━━━ LISTED ENTRIES ━━━
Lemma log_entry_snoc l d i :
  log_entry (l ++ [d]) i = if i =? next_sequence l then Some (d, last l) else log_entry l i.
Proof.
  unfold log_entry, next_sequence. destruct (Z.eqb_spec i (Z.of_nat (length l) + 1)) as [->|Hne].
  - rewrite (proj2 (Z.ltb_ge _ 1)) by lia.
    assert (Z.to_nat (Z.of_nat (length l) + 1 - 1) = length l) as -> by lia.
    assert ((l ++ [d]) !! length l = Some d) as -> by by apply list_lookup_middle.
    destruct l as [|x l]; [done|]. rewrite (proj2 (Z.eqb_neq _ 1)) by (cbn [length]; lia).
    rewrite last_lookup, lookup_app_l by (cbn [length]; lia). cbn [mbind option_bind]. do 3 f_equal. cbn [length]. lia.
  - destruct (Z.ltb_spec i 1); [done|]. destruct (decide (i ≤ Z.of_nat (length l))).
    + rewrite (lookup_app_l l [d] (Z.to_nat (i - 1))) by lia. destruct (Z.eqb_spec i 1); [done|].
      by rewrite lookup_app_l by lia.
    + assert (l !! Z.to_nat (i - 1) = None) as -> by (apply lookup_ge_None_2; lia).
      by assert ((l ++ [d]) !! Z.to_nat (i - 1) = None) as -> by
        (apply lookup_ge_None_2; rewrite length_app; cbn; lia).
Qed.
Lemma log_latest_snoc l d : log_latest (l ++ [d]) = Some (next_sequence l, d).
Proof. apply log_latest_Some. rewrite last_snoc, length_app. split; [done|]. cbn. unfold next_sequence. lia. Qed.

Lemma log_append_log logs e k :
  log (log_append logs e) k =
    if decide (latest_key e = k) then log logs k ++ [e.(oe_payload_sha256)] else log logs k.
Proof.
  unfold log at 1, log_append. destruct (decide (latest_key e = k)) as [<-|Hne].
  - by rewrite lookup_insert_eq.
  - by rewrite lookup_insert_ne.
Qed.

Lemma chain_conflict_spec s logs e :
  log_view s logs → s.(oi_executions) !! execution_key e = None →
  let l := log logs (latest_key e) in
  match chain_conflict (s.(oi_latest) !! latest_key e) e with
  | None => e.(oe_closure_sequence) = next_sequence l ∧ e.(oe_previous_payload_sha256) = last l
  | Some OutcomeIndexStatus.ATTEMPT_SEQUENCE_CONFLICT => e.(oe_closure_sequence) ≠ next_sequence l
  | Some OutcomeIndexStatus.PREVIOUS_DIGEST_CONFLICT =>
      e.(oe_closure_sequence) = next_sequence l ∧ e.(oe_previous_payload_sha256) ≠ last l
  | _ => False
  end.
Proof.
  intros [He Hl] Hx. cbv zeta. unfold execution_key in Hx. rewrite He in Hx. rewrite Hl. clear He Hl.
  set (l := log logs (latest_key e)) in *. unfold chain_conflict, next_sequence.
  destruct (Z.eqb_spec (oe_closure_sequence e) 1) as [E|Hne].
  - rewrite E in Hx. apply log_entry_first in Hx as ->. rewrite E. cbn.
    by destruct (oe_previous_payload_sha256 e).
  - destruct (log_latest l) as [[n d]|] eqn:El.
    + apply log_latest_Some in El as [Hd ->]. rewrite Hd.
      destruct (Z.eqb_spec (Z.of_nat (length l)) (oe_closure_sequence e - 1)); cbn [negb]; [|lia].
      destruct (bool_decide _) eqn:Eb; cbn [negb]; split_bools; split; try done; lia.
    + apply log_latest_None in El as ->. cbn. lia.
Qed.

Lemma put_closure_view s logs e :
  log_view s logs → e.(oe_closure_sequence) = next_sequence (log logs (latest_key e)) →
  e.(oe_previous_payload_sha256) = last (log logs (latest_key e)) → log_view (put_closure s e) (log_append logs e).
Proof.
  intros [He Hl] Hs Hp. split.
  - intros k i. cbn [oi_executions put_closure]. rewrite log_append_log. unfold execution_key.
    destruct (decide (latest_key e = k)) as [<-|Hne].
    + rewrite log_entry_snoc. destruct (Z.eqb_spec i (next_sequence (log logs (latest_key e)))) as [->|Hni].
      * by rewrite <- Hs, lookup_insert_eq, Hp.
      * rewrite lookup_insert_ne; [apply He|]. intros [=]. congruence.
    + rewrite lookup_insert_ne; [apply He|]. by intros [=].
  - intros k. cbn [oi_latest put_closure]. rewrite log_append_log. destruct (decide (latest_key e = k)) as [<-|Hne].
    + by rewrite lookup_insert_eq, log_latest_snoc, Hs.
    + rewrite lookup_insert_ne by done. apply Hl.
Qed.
━━━
━━━ LISTED ENTRIES ━━━
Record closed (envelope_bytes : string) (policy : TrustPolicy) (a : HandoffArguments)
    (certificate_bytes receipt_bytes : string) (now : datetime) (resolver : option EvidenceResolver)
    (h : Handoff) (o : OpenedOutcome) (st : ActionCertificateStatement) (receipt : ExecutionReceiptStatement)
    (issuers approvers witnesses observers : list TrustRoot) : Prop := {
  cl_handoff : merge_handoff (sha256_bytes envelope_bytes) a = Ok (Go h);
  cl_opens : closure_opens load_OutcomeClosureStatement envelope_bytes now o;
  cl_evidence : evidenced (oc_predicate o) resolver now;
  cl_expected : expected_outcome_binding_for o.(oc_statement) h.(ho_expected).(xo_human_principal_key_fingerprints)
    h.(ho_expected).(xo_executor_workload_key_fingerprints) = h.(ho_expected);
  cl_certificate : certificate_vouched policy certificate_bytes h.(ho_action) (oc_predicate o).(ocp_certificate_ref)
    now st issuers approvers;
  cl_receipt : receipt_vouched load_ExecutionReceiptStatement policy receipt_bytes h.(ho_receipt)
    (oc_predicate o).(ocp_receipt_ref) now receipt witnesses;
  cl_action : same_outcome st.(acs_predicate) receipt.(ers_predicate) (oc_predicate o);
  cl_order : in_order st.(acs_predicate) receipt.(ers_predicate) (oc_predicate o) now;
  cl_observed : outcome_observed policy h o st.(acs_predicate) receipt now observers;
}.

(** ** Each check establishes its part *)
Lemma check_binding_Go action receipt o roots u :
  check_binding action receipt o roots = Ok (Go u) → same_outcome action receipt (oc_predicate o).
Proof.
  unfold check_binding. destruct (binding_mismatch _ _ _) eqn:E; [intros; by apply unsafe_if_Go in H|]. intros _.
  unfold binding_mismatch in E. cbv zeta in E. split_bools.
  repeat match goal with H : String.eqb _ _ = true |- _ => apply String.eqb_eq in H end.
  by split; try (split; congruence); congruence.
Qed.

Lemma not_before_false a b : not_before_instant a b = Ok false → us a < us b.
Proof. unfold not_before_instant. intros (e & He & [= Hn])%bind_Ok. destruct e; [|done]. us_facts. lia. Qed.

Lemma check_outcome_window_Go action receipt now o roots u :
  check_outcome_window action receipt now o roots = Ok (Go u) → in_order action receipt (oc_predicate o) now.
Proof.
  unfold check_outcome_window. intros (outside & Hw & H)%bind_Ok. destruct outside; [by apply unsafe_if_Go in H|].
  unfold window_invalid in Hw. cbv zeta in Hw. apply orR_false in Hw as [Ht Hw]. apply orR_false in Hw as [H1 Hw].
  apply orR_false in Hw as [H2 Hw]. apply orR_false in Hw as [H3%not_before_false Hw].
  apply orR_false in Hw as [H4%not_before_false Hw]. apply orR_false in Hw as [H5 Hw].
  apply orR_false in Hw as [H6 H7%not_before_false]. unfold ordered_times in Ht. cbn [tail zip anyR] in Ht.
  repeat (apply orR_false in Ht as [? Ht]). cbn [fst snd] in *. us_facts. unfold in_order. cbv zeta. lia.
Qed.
━━━
■ YOUR GOAL: Only the lines from the one containing "log_view s logs → e.(oe_closure_sequence)" through the one containing "- intros k i." are to be retyped, both boundary lines included, with no other material.

■ RESPONSE TO THIS TASK:
  log_view s logs → e.(oe_closure_sequence) = next_sequence (log logs (latest_key e)) →
  e.(oe_previous_payload_sha256) = last (log logs (latest_key e)) → log_view (put_closure s e) (log_append logs e).
Proof.
  intros [He Hl] Hs Hp. split.
  - intros k i. cbn [oi_executions put_closure]. rewrite log_append_log. unfold execution_key.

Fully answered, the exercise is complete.